[Data records]
(** ** Events on the wire *)

Inductive StreamEvent :=
| EvDelta (content : string)
| EvStreamEnd
| EvToolBatchStart
| EvToolCall (tool : string) (input : Value)
| EvToolResult (tool output : string) (error geju execution_mode : option string)
| EvSession (session_id : string) (title : option string)
| EvConfirmationRequest (id tool reason : string) (timeout_secs : Z) (token : string)
| EvUserQuestion (id question : string) (timeout_secs : Z) (token : string) (options : option (list string))
| EvDone
| EvError (message : string)
| EvInteractionModeChanged (mode : InteractionMode)
| EvContextPressure (tokens threshold : Z)
| EvCompacting
| EvRetrying (attempt : Z)
| EvTaskStarted (task_id description task_type : string) (tool_use_id : option string)
| EvTaskCompleted (task_id status summary output_file : string) (tool_use_id : option string)
| EvTaskStalled (task_id description tail_output : string)
| EvSteerFolded (content : string)
| EvSubagentLifecycle (id kind status summary : string).

(** The forwarder of a run: events it does not name are dropped. *)
Definition forward (e : AgentEvent) : option StreamEvent :=
  match e with
  | AgDelta c => Some (EvDelta c)
  | AgToolCall t i => Some (EvToolCall t i)
  | AgToolResult t o e g m => Some (EvToolResult t o e g m)
  | AgConfirmRequest i t r s k => Some (EvConfirmationRequest i t r s k)
  | AgUserQuestion i q s k o => Some (EvUserQuestion i q s k o)
  | AgSession i t => Some (EvSession i (Some t))
  | AgToolBatchStart => Some EvToolBatchStart
  | AgStreamEnd => Some EvStreamEnd
  | AgContextPressure t h => Some (EvContextPressure t h)
  | AgCompacting => Some EvCompacting
  | AgRetrying a => Some (EvRetrying a)
  | AgDone => Some EvDone
  | AgError m => Some (EvError m)
  | AgInteractionModeChanged m => Some (EvInteractionModeChanged m)
  | AgSteerFolded c => Some (EvSteerFolded c)
  | AgSubagentLifecycle i k s u => Some (EvSubagentLifecycle i k s u)
  | AgTaskStarted _ _ _ _ | AgTaskCompleted _ _ _ _ _ | AgTaskStalled _ _ _ => None
  end.

(** The forwarder of a greeting passes confirmation requests only. *)
Definition forward_hello (e : AgentEvent) : option StreamEvent :=
  match e with
  | AgConfirmRequest i t r s k => Some (EvConfirmationRequest i t r s k)
  | _ => None
  end.

Definition mode_name (m : InteractionMode) : string := match m with Auto => "auto" | Plan => "plan" end.

Definition opt_str (o : option string) : Value := match o with Some s => Str s | None => Null end.
(** A field left out when it is [None]. *)
Definition field (k : string) (o : option Value) : list (string * Value) := match o with Some v => [(k, v)] | None => [] end.
Definition nat_json (n : Z) : Value := Num (PosInt n).

(** The derived serializer, fields in key order. *)
Definition event_json (e : StreamEvent) : Value :=
  match e with
  | EvDelta c => Obj [("content", Str c); ("type", Str "delta")]
  | EvStreamEnd => Obj [("type", Str "stream_end")]
  | EvToolBatchStart => Obj [("type", Str "tool_batch_start")]
  | EvToolCall t i => Obj [("input", i); ("tool", Str t); ("type", Str "tool_call")]
  | EvToolResult t o e g m =>
      Obj ([("error", opt_str e)] ++ field "execution_mode" (Str <$> m) ++
           [("geju", opt_str g); ("output", Str o); ("tool", Str t); ("type", Str "tool_result")])
  | EvSession i t => Obj ([("session_id", Str i)] ++ field "title" (Str <$> t) ++ [("type", Str "session")])
  | EvConfirmationRequest i t r s k =>
      Obj [("id", Str i); ("reason", Str r); ("timeout_secs", nat_json s); ("token", Str k); ("tool", Str t);
           ("type", Str "confirm_request")]
  | EvUserQuestion i q s k o =>
      Obj ([("id", Str i)] ++ field "options" ((fun l => Arr (map Str l)) <$> o) ++
           [("question", Str q); ("timeout_secs", nat_json s); ("token", Str k); ("type", Str "user_question")])
  | EvDone => Obj [("type", Str "done")]
  | EvError m => Obj [("message", Str m); ("type", Str "error")]
  | EvInteractionModeChanged m => Obj [("mode", Str (mode_name m)); ("type", Str "interaction_mode_changed")]
  | EvContextPressure t h => Obj [("threshold", nat_json h); ("tokens", nat_json t); ("type", Str "context_pressure")]
  | EvCompacting => Obj [("type", Str "compacting")]
  | EvRetrying a => Obj [("attempt", nat_json a); ("type", Str "retrying")]
  | EvTaskStarted i d t u =>
      Obj [("description", Str d); ("task_id", Str i); ("task_type", Str t); ("tool_use_id", opt_str u); ("type", Str "task_started")]
  | EvTaskCompleted i s m f u =>
      Obj [("output_file", Str f); ("status", Str s); ("summary", Str m); ("task_id", Str i); ("tool_use_id", opt_str u);
           ("type", Str "task_completed")]
  | EvTaskStalled i d t => Obj [("description", Str d); ("tail_output", Str t); ("task_id", Str i); ("type", Str "task_stalled")]
  | EvSteerFolded c => Obj [("content", Str c); ("type", Str "steer_folded")]
  | EvSubagentLifecycle i k s m =>
      Obj [("id", Str i); ("kind", Str k); ("status", Str s); ("summary", Str m); ("type", Str "subagent_lifecycle")]
  end.

(** ** What the terminal interface reads *)

Inductive TuiEvent :=
| TvDelta (content : string)
| TvSession (session_id : string) (title : option string)
| TvToolCall (tool : string) (input : Value)
| TvToolResult (tool output : string) (error geju execution_mode : option string)
| TvConfirmationRequest (id tool reason : string) (timeout_secs : Z) (token : string)
| TvUserQuestion (id question : string) (timeout_secs : Z) (token : string) (options : option (list string))
| TvDone
| TvStreamEnd
| TvToolBatchStart
| TvError (message : string)
| TvInteractionModeChanged (mode : string)
| TvContextPressure
| TvCompacting
| TvRetrying (attempt : Z)
| TvTaskStarted (task_id description task_type : string) (tool_use_id : option string)
| TvTaskCompleted (task_id status summary output_file : string) (tool_use_id : option string)
| TvTaskStalled (task_id description tail_output : string)
| TvSteerFolded (content : string)
| TvSubagentLifecycle (id kind status summary : string).

Definition str_at (v : Value) (k : string) : option string := as_str (index v k).
Definition str_or (v : Value) (k d : string) : string := default d (str_at v k).

Definition strings_of (l : list Value) : list string := omap as_str l.
Definition edit (k : KeyCode) (e : Editor) : Editor :=
  let '(before, after) := e in
  match k with
  | KChar g => (before ++ [g], after)%list
  | KBackspace => (removelast before, after)
  | KDelete => (before, tail after)
  | KLeft => match last before with Some g => (removelast before, g :: after) | None => e end
  | KRight => match after with g :: after' => (before ++ [g], after')%list | [] => e end
  | KHome => ([], before ++ after)%list
  | KEnd => (before ++ after, [])%list
  | _ => e
  end.

Definition view (c : Composer) : Editor :=
  (chars (take_str (clamp_byte c) (c_text c)), chars (drop_str (clamp_byte c) (c_text c))).

(** Texts of characters, the cursor between two of them, and a history position
    within the history. *)
Definition text_ok (s : string) : bool := negb (starts_with_cont s).
Definition wf (c : Composer) : Prop :=
  text_ok (c_text c) = true /\ c_cursor c <= len (c_text c) /\ char_boundary (c_cursor c) (c_text c) = true /\
  text_ok (c_draft c) = true /\ Forall (fun s => text_ok s = true) (c_history c) /\
  (-1 <= c_history_pos c < Z.of_nat (length (c_history c)))%Z.

(** One character in UTF-8. *)
Definition char_ok (g : string) : Prop := exists b w, g = String b w /\ is_cont_byte b = false /\ char_all is_cont_byte w = true.

(** ** Lemmas: characters and boundaries *)

Lemma chars_app a b : starts_with_cont b = false -> chars (a +:+ b) = (chars a ++ chars b)%list.
Proof.
  intros Hb. induction a as [|x a IH]; [done|]. change (String x a +:+ b) with (String x (a +:+ b)).
  cbn [chars]. rewrite IH. destruct a as [|y a].
  - cbn. destruct b as [|d b]; [done|]. destruct (chars_head d b) as (r & cs & ->). cbn [starts_with_cont] in *. by rewrite Hb.
  - destruct (chars_head y a) as (r & cs & ->). cbn [app starts_with_cont]. destruct (is_cont_byte y); reflexivity.
Qed.

Lemma len_cons b s : len (String b s) = S (len s).
Proof. reflexivity. Qed.

(** A string is continuation bytes, or ends in a character after a prefix. *)
Lemma last_group s : char_all is_cont_byte s = true \/
  exists a b w, s = a +:+ String b w /\ is_cont_byte b = false /\ char_all is_cont_byte w = true.
Proof.
  induction s as [|b s IH]; [by left|]. destruct IH as [Hc|(a & b' & w & -> & Hb & Hw)].
  - destruct (is_cont_byte b) eqn:Hb; [left|right; by exists "", b, s]. unfold char_all in *. cbn. by rewrite Hb.
  - right. by exists (String b a), b', w.
Qed.

(** The first character of a text and the rest. *)
Lemma first_group b s : exists w r, s = w +:+ r /\ char_all is_cont_byte w = true /\ starts_with_cont r = false /\
  chars (String b s) = String b w :: chars r.
Proof.
  assert (H : exists w r, s = w +:+ r /\ char_all is_cont_byte w = true /\ starts_with_cont r = false).
  { induction s as [|c s (w & r & -> & Hw & Hr)]; [by exists "", ""|]. destruct (is_cont_byte c) eqn:Hc.
    - exists (String c w), r. repeat split; [|done]. unfold char_all in *. cbn. by rewrite Hc.
    - by exists "", (String c (w +:+ r)). }
  destruct H as (w & r & -> & Hw & Hr). exists w, r. repeat split; try done. by apply chars_group.
Qed.

Lemma cont_drop k w : char_all is_cont_byte w = true -> k < len w -> starts_with_cont (drop_str k w) = true.
Proof.
  revert k. induction w as [|c w IH]; intros k Hw Hk; [cbn in Hk; lia|]. apply andb_true_iff in Hw as [Hc Hw].
  destruct k as [|k]; [done|]. apply IH; [done|]. cbn in Hk. lia.
Qed.

Lemma starts_app a b : a <> "" -> starts_with_cont (a +:+ b) = starts_with_cont a.
Proof. by destruct a. Qed.

(** Inside a character there is no boundary. *)
Lemma inside a b w r k : char_all is_cont_byte w = true -> 0 < k <= len w ->
  char_boundary (len a + k) (a +:+ String b w +:+ r) = false.
Proof.
  intros Hw Hk. unfold char_boundary. rewrite !app_len. cbn [len String.length].
  destruct k as [|k]; [lia|]. rewrite drop_str_app_plus. change (String b w +:+ r) with (String b (w +:+ r)). cbn [drop_str].
  rewrite drop_str_app by lia.
  assert (Hd : starts_with_cont (drop_str k w +:+ r) = true).
  { rewrite starts_app; [apply cont_drop; [done|lia]|]. intros He.
    pose proof (len_drop_str k w) as Hl. rewrite He in Hl. cbn in Hl. lia. }
  rewrite Hd. cbn [negb]. rewrite andb_false_r, orb_false_r. apply orb_false_iff. rewrite !Nat.eqb_neq. unfold len in *. lia.
Qed.

Lemma boundary_at a r : a = "" \/ starts_with_cont r = false -> char_boundary (len a) (a +:+ r) = true.
Proof.
  intros [->|Hr]; [done|]. unfold char_boundary. rewrite app_len, drop_app_str, Hr.
  destruct (Nat.eqb_spec (len a) 0), (Nat.eqb_spec (len a) (len a + len r)), (Nat.ltb_spec (len a) (len a + len r)); try done; lia.
Qed.

Lemma boundary_split p s : p <= len s -> char_boundary p s = true -> text_ok s = true -> starts_with_cont (drop_str p s) = false.
Proof.
  intros Hp Hb Hs. unfold char_boundary in Hb. apply orb_true_iff in Hb as [[E%Nat.eqb_eq|E%Nat.eqb_eq]%orb_true_iff|[_ Hb]%andb_true_iff];
    try (rewrite E).
  - by apply negb_true_iff in Hs.
  - by rewrite drop_all_str.
  - by apply negb_true_iff in Hb.
Qed.

Lemma boundary_below_hit i s : char_boundary i s = true -> boundary_below i s = i.
Proof. intros H. destruct i; cbn [boundary_below]; by rewrite H. Qed.

Lemma boundary_below_group a b w r k : char_all is_cont_byte w = true -> a = "" \/ is_cont_byte b = false -> k <= len w ->
  boundary_below (len a + k) (a +:+ String b w +:+ r) = len a.
Proof.
  intros Hw Hb. induction k as [|k IH]; intros Hk.
  - rewrite Nat.add_0_r. apply boundary_below_hit, boundary_at. destruct Hb as [?|Hb]; [by left|by right].
  - replace (len a + S k) with (S (len a + k)) by lia. cbn [boundary_below].
    rewrite <- Nat.add_succ_r, inside by (done || lia). apply IH. lia.
Qed.
(** ** Properties *)

(** Wrapping keeps the text and the width.  Breaking styled spans into rows
    of [max] columns, at least one, neither loses, adds, moves nor restyles a
    byte: the rows read one after the other are the spans without their newlines.
    Whatever the two width tables say, and though they may disagree, every row is
    made of words and single characters whose measured widths, each in its own
    table, add up to at most [max], or is one character that is wider than [max]
    by itself. *)
Theorem wrap_spec (width_str width_char : string -> nat) (spans : Row) (max : nat) (Hmax : 0 < max) :
  content (concat (wrap_styled_lines width_str width_char spans max)) = concat (map without_newlines spans) /\
  Forall (fun r =>
      (exists ns, Forall2 (fun s n => n = width_str (span_text s) \/ chars (span_text s) = [span_text s] /\ n = width_char (span_text s)) r ns /\
         list_sum ns <= max) \/
      exists s, r = [s] /\ chars (span_text s) = [span_text s] /\ max < width_char (span_text s))
    (wrap_styled_lines width_str width_char spans max).
Proof.
  split.
  - rewrite wrap_content by done. f_equal. apply map_ext, one_line_spec.
  - eapply Forall_impl; [by apply wrap_fits|]. intros r [(n & (ns & Hr & <-) & Hn)|Hr]; [left; by exists ns|by right].
Qed.

(** A table in which "…" is two columns wide: it does not fit one column. *)
Definition demo_width (c : string) : nat := if String.eqb c "…" then 2 else 1.

Lemma wrap_spec_witness :
  wrap_styled_lines len demo_width [span "the quick fox" face0; span "!" bullet_style] 9 =
    [[span "the " face0]; [span "quick " face0; span "fox" face0]; [span "!" bullet_style]] /\
  wrap_styled_lines len demo_width [span "a…b" face0] 1 = [[span "a" face0]; [span "…" face0]; [span "b" face0]] /\
  content (concat (wrap_styled_lines len demo_width [span "a…b" face0] 1)) = concat (map without_newlines [span "a…b" face0]).
Proof.
  split; [vm_compute; reflexivity|]. split; [vm_compute; reflexivity|].
  apply (wrap_spec len demo_width [span "a…b" face0] 1). lia.
Defined.

(** ** Behaviours worth knowing *)

(** A list inside an item of a numbered list ends the numbering: the next item
    of the outer list has a bullet. *)
Example nested_list_loses_numbers :
  parse_markdown_to_spans (fun _ => [Start (ListOf (Some 1%Z)); Start Item; Text "a"; Start (ListOf None); Start Item; Text "b"; End Item;
    End (ListOf None); End Item; Start Item; Text "c"; End Item; End (ListOf (Some 1%Z))]) "" =
    [[span "  1. " (tinted TGreen); span "a" face0; span "  • " bullet_style; span "b" face0];
     [span "  • " bullet_style; span "c" face0]].
Proof. vm_compute. reflexivity. Qed.
(** Moving the highlight line by line gives the panel formatted anew. *)
Lemma panel_moves opts i j : i < length opts -> j < length opts -> i <> j ->
  exists li lj, format_question_options opts i !! S i = Some li /\ format_question_options opts i !! S j = Some lj /\
    <[S j := update_option_style lj true]> (<[S i := update_option_style li false]> (format_question_options opts i)) =
      format_question_options opts j.
Proof.
  intros Hi Hj Hne. apply lookup_lt_is_Some in Hi as [oi Hi]. apply lookup_lt_is_Some in Hj as [oj Hj].
  exists (option_line i i oi), (option_line i j oj). rewrite (option_lookup _ _ _ _ Hi), (option_lookup _ _ _ _ Hj). split_and!; try done.
  rewrite (update_option_off i oi i j) by done. rewrite update_option_on. apply list_eq. intros n.
  destruct n as [|n]; [done|].
  change (<[j:=option_line j j oj]> (<[i:=option_line j i oi]> (imap (option_line i) opts)) !! n = imap (option_line j) opts !! n).
  destruct (decide (n = j)) as [->|Hnj].
  - rewrite list_lookup_insert_eq; [by rewrite list_lookup_imap, Hj|].
    rewrite length_insert, length_imap. by apply lookup_lt_Some in Hj.
  - rewrite list_lookup_insert_ne by done. destruct (decide (n = i)) as [->|Hni].
    + rewrite list_lookup_insert_eq; [by rewrite list_lookup_imap, Hi|]. rewrite length_imap. by apply lookup_lt_Some in Hi.
    + rewrite list_lookup_insert_ne by done. rewrite !list_lookup_imap. destruct (opts !! n) as [o|]; [|done]. cbn.
      unfold option_line. apply Nat.eqb_neq in Hnj, Hni. by rewrite Hnj, Hni.
Qed.

Lemma update_line_at pre panel post i f l (a : App) : a_lines a = (pre ++ panel ++ post)%list -> panel !! i = Some l ->
  update_line (length pre + i) f a = Some (a <| a_lines := (pre ++ <[i := f l]> panel ++ post)%list |>).
Proof.
  intros Ha Hl. pose proof (lookup_lt_Some _ _ _ Hl) as Hlt. unfold update_line. rewrite Ha, lookup_app_r by lia.
  replace (length pre + i - length pre) with i by lia. rewrite lookup_app_l, Hl by done. cbn [mbind option_bind].
  unfold update, set_a_lines. rewrite Ha, insert_app_r, insert_app_l by done. done.
Qed.

Lemma drain_panel pre panel post (a : App) : a_lines a = (pre ++ panel ++ post)%list ->
  drain (length pre) (length panel) a = Some (a <| a_lines := (pre ++ post)%list |>).
Proof.
  intros Ha. unfold drain. rewrite Ha, !length_app. destruct (Nat.leb_spec (length pre + length panel) (length pre + (length panel + length post)));
    [|lia].
  unfold update, set_a_lines. rewrite Ha, take_app_length. rewrite (app_assoc pre panel post), <- length_app, drop_app_length. done.
Qed.

Lemma move_shows id token pre post opts i j (a : App) : shows pre post opts i a -> i < length opts -> j < length opts -> i <> j ->
  move_selection id token opts (S (length pre)) i j a =
    Some (a <| a_lines := (pre ++ format_question_options opts j ++ post)%list |>
            <| input_mode := ModeQuestion id token (Some opts) j (S (length pre)) |>).
Proof.
  intros Hs Hi Hj Hne. destruct (panel_moves opts i j Hi Hj Hne) as (li & lj & Eli & Elj & E). unfold move_selection.
  replace (S (length pre) + i)%nat with (length pre + S i)%nat by lia. rewrite (update_line_at pre _ post (S i) _ li) by done.
  cbn [mbind option_bind]. replace (S (length pre) + j)%nat with (length pre + S j)%nat by lia.
  rewrite (update_line_at pre (<[S i:=update_option_style li false]> (format_question_options opts i)) post (S j) _ lj); [|done|].
  - cbn [mbind option_bind]. by rewrite E.
  - rewrite list_lookup_insert_ne by lia. done.
Qed.

Lemma drain_shows pre post opts selected (a : App) : shows pre post opts selected a ->
  drain (S (length pre) - 1) (S (length opts)) a = Some (a <| a_lines := (pre ++ post)%list |>).
Proof.
  intros Hs. replace (S (length pre) - 1) with (length pre) by lia. rewrite <- (length_options opts selected). by apply drain_panel.
Qed.

(** ** Lemmas: a well-formed interface *)

Definition selection_ok (opts : list string) (selected : nat) : Prop := opts = [] /\ selected = 0 \/ selected < length opts.

Definition mode_ok (a : App) : Prop :=
  match input_mode a with
  | ModeNormal | ModeConfirm _ _ | ModeQuestion _ _ None _ _ => True
  | ModeWelcome _ selected => selected <= 1
  | ModeQuestion _ _ (Some opts) selected first_line =>
      exists pre post, first_line = S (length pre) /\ shows pre post opts selected a /\ selection_ok opts selected
  end.
Definition app_ok (a : App) : Prop := Composer.wf (composer a) /\ mode_ok a.

(** The window title of a new session can be cut. *)
Definition title_ok (t : string) : bool := (len t <=? 60)%nat || char_boundary 60 t.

**Exercise instructions:**
Can you write out the lines above, from the first one through the one containing "(** The forwarder of a greeting", exactly as they appear and nothing more?

**Result of the exercise:**
(** ** Events on the wire *)

Inductive StreamEvent :=
| EvDelta (content : string)
| EvStreamEnd
| EvToolBatchStart
| EvToolCall (tool : string) (input : Value)
| EvToolResult (tool output : string) (error geju execution_mode : option string)
| EvSession (session_id : string) (title : option string)
| EvConfirmationRequest (id tool reason : string) (timeout_secs : Z) (token : string)
| EvUserQuestion (id question : string) (timeout_secs : Z) (token : string) (options : option (list string))
| EvDone
| EvError (message : string)
| EvInteractionModeChanged (mode : InteractionMode)
| EvContextPressure (tokens threshold : Z)
| EvCompacting
| EvRetrying (attempt : Z)
| EvTaskStarted (task_id description task_type : string) (tool_use_id : option string)
| EvTaskCompleted (task_id status summary output_file : string) (tool_use_id : option string)
| EvTaskStalled (task_id description tail_output : string)
| EvSteerFolded (content : string)
| EvSubagentLifecycle (id kind status summary : string).

(** The forwarder of a run: events it does not name are dropped. *)
Definition forward (e : AgentEvent) : option StreamEvent :=
  match e with
  | AgDelta c => Some (EvDelta c)
  | AgToolCall t i => Some (EvToolCall t i)
  | AgToolResult t o e g m => Some (EvToolResult t o e g m)
  | AgConfirmRequest i t r s k => Some (EvConfirmationRequest i t r s k)
  | AgUserQuestion i q s k o => Some (EvUserQuestion i q s k o)
  | AgSession i t => Some (EvSession i (Some t))
  | AgToolBatchStart => Some EvToolBatchStart
  | AgStreamEnd => Some EvStreamEnd
  | AgContextPressure t h => Some (EvContextPressure t h)
  | AgCompacting => Some EvCompacting
  | AgRetrying a => Some (EvRetrying a)
  | AgDone => Some EvDone
  | AgError m => Some (EvError m)
  | AgInteractionModeChanged m => Some (EvInteractionModeChanged m)
  | AgSteerFolded c => Some (EvSteerFolded c)
  | AgSubagentLifecycle i k s u => Some (EvSubagentLifecycle i k s u)
  | AgTaskStarted _ _ _ _ | AgTaskCompleted _ _ _ _ _ | AgTaskStalled _ _ _ => None
  end.

(** The forwarder of a greeting passes confirmation requests only. *)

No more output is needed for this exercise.